◆ Work order ◆
For the entries below, the expected answer is the line with "(** [TelemetryServer.handle_packet(self, data, addr)]", the line with "match last_values s", and every line between them, exactly as written, and nothing more.

◆ Data supplied ◆

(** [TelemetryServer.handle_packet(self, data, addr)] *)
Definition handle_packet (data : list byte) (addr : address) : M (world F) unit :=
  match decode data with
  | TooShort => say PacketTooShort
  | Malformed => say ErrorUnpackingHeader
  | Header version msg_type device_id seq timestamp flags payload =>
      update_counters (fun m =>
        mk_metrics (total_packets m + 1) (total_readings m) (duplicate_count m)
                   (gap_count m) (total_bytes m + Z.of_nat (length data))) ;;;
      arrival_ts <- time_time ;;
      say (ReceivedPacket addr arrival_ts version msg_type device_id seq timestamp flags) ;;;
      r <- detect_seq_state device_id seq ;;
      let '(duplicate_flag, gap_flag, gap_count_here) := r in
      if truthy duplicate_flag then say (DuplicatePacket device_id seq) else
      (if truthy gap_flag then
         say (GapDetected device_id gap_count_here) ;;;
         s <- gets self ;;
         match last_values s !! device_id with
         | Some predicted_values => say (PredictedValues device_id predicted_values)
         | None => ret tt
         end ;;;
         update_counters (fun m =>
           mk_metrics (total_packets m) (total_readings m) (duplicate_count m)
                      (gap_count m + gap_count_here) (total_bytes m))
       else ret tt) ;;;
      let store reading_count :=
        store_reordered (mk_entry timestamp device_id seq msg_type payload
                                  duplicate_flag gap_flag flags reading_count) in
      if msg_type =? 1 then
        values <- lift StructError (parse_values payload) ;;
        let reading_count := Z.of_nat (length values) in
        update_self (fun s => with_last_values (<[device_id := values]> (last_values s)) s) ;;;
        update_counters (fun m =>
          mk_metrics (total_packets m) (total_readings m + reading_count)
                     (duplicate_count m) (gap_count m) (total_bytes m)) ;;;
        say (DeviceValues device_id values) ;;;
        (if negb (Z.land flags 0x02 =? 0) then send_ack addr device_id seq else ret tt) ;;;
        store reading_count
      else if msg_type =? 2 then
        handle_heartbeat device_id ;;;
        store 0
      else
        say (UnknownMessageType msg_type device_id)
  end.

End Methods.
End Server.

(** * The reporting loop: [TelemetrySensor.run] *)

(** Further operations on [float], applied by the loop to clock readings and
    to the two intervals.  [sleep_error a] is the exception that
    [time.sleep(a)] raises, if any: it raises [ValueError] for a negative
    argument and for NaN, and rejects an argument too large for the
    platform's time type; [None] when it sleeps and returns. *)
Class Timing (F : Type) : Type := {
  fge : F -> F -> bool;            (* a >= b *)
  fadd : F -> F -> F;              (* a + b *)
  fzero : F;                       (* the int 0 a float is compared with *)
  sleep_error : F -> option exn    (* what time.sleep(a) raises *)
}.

---

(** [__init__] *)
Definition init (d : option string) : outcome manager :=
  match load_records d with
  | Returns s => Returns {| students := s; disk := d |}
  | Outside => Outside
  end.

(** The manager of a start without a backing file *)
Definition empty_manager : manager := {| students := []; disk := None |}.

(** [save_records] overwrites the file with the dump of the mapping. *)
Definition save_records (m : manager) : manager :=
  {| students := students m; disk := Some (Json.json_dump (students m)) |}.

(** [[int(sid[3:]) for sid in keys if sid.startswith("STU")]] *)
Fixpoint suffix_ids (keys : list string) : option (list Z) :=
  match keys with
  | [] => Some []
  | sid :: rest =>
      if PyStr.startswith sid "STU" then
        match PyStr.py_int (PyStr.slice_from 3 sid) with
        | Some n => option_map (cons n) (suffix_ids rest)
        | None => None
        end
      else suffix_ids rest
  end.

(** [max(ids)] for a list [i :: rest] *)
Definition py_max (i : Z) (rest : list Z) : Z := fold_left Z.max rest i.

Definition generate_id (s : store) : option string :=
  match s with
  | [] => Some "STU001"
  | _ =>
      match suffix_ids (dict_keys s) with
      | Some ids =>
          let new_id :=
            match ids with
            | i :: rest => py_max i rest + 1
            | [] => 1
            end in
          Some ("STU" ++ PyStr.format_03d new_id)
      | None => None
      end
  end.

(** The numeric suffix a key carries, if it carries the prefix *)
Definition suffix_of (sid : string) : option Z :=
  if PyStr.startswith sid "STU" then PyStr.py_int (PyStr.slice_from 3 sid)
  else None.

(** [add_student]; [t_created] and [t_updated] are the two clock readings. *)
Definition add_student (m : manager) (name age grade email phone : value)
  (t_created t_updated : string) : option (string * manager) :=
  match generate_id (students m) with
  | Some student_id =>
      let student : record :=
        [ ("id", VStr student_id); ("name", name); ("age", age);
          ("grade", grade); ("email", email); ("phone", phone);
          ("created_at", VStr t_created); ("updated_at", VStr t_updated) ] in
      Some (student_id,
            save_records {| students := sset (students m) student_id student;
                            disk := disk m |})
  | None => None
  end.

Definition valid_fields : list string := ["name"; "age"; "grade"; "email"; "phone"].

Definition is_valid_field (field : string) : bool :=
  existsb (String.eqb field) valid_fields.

---

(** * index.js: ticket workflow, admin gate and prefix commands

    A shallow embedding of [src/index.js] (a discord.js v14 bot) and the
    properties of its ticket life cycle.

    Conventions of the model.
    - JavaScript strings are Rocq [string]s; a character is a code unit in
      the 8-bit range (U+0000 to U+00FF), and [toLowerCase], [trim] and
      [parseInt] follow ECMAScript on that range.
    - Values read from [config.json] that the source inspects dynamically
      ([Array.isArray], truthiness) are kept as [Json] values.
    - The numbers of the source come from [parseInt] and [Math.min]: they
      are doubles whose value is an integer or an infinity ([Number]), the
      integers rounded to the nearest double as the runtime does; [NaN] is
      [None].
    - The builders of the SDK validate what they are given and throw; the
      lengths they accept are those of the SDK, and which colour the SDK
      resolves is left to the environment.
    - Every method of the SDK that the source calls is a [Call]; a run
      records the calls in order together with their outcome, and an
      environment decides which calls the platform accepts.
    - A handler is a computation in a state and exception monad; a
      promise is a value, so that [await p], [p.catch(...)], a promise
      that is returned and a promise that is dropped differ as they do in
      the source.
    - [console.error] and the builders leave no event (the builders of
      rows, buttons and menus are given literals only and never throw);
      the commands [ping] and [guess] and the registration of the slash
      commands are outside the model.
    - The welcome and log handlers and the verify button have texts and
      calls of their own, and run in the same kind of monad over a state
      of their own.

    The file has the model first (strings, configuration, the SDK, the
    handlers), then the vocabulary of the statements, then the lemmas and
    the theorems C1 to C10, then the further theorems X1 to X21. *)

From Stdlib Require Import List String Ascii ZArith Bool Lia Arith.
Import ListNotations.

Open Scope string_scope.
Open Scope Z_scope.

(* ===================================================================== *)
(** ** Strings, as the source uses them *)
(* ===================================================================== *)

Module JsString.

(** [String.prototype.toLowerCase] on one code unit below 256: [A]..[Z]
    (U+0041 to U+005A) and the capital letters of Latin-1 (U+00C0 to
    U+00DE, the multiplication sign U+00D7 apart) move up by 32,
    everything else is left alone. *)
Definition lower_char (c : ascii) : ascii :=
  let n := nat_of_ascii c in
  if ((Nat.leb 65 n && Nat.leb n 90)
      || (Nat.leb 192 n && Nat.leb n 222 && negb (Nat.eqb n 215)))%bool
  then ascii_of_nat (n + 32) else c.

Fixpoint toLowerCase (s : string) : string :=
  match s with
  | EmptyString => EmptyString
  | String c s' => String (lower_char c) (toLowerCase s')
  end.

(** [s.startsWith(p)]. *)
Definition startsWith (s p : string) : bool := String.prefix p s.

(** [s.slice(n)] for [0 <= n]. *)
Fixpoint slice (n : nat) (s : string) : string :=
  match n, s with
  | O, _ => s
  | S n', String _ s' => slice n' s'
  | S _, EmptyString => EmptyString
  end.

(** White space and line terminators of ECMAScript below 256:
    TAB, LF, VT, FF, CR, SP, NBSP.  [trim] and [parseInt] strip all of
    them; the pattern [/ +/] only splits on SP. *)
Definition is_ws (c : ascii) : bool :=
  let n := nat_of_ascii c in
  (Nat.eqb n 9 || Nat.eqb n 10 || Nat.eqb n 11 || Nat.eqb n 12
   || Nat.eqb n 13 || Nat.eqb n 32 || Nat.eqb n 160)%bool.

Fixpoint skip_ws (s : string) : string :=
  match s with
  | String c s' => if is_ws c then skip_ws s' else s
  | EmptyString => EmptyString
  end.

◆ Solution for this task ◆
(** [TelemetryServer.handle_packet(self, data, addr)] *)
Definition handle_packet (data : list byte) (addr : address) : M (world F) unit :=
  match decode data with
  | TooShort => say PacketTooShort
  | Malformed => say ErrorUnpackingHeader
  | Header version msg_type device_id seq timestamp flags payload =>
      update_counters (fun m =>
        mk_metrics (total_packets m + 1) (total_readings m) (duplicate_count m)
                   (gap_count m) (total_bytes m + Z.of_nat (length data))) ;;;
      arrival_ts <- time_time ;;
      say (ReceivedPacket addr arrival_ts version msg_type device_id seq timestamp flags) ;;;
      r <- detect_seq_state device_id seq ;;
      let '(duplicate_flag, gap_flag, gap_count_here) := r in
      if truthy duplicate_flag then say (DuplicatePacket device_id seq) else
      (if truthy gap_flag then
         say (GapDetected device_id gap_count_here) ;;;
         s <- gets self ;;
         match last_values s !! device_id with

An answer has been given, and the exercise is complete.